## [Work task]
Nothing is needed except the lines below that run from the one with "(** ** The contract *)" through the one with "Definition is_bit_char (b", repeated exactly.

## [Collected data]
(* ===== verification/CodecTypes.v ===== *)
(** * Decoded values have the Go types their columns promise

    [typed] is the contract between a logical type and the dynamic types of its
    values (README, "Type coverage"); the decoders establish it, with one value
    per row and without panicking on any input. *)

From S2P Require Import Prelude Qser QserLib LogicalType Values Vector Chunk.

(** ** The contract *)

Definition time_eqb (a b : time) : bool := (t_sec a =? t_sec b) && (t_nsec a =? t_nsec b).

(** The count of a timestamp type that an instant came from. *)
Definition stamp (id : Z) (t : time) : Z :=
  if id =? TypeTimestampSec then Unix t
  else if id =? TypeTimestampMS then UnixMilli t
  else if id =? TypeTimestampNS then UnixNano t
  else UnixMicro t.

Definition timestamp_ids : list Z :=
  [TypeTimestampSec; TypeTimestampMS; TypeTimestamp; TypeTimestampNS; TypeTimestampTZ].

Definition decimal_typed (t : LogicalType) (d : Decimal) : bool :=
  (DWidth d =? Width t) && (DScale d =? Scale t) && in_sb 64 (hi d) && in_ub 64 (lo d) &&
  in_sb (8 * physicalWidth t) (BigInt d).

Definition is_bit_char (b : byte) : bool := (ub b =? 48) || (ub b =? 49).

* * *

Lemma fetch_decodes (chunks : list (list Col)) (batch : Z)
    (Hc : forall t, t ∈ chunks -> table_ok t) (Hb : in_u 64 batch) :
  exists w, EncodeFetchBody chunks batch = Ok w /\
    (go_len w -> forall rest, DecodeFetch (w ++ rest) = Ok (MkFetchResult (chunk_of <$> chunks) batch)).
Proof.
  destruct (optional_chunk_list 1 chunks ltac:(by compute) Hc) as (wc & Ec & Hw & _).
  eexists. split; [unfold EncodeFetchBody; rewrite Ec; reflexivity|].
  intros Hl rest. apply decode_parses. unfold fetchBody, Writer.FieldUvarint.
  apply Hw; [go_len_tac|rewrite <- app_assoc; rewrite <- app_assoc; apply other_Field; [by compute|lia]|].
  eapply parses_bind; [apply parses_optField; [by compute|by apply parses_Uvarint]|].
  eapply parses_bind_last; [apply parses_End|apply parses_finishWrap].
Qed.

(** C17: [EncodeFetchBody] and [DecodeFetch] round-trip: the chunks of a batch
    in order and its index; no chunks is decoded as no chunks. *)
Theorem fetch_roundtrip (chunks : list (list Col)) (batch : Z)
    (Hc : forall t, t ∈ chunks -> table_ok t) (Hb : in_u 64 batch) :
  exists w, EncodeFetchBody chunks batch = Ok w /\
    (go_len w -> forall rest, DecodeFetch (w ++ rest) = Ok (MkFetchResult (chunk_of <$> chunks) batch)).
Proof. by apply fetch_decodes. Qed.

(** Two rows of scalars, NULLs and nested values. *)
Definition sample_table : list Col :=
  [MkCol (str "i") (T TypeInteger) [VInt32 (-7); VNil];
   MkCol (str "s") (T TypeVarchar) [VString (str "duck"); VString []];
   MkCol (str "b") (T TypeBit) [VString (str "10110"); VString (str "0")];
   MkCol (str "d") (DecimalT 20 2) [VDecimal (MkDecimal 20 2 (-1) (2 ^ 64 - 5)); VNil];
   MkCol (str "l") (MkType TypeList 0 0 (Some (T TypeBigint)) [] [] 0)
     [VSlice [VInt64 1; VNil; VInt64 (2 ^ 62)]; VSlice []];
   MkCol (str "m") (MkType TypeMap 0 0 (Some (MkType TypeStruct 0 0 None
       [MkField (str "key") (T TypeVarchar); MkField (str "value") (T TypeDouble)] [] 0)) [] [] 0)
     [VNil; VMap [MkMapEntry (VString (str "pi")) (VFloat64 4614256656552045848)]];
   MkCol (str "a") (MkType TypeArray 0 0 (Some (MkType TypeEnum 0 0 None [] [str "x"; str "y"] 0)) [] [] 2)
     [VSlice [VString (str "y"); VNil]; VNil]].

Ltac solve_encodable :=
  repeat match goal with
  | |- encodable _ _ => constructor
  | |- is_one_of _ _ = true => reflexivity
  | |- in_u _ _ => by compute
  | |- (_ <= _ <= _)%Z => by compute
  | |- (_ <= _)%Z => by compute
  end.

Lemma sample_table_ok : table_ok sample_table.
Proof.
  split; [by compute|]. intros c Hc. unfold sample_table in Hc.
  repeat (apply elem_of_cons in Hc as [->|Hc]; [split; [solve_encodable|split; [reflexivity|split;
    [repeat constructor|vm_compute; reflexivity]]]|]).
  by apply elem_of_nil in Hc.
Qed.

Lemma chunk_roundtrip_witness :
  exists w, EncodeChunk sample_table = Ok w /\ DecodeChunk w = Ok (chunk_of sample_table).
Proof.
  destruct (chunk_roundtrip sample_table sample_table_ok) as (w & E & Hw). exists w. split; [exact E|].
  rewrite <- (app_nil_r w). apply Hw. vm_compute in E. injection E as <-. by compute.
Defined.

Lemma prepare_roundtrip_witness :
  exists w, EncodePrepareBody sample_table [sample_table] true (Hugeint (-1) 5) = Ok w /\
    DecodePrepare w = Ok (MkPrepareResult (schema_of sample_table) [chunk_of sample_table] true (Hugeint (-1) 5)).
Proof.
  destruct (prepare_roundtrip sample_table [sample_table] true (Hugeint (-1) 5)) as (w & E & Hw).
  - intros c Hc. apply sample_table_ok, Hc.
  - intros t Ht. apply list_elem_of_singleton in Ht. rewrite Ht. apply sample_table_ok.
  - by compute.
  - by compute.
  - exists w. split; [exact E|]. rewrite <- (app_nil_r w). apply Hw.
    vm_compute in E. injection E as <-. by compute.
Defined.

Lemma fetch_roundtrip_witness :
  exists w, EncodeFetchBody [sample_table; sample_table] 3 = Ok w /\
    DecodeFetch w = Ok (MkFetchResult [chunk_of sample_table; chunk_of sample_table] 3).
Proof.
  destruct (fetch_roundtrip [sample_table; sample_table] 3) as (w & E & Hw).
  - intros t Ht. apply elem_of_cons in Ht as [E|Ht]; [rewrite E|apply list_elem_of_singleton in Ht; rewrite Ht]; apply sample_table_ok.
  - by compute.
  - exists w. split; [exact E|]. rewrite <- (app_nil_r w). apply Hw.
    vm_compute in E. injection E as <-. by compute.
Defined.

## [Exercise response]
(** ** The contract *)

Definition time_eqb (a b : time) : bool := (t_sec a =? t_sec b) && (t_nsec a =? t_nsec b).

(** The count of a timestamp type that an instant came from. *)
Definition stamp (id : Z) (t : time) : Z :=
  if id =? TypeTimestampSec then Unix t
  else if id =? TypeTimestampMS then UnixMilli t
  else if id =? TypeTimestampNS then UnixNano t
  else UnixMicro t.

Definition timestamp_ids : list Z :=
  [TypeTimestampSec; TypeTimestampMS; TypeTimestamp; TypeTimestampNS; TypeTimestampTZ].

Definition decimal_typed (t : LogicalType) (d : Decimal) : bool :=
  (DWidth d =? Width t) && (DScale d =? Scale t) && in_sb 64 (hi d) && in_ub 64 (lo d) &&
  in_sb (8 * physicalWidth t) (BigInt d).

Definition is_bit_char (b : byte) : bool := (ub b =? 48) || (ub b =? 49).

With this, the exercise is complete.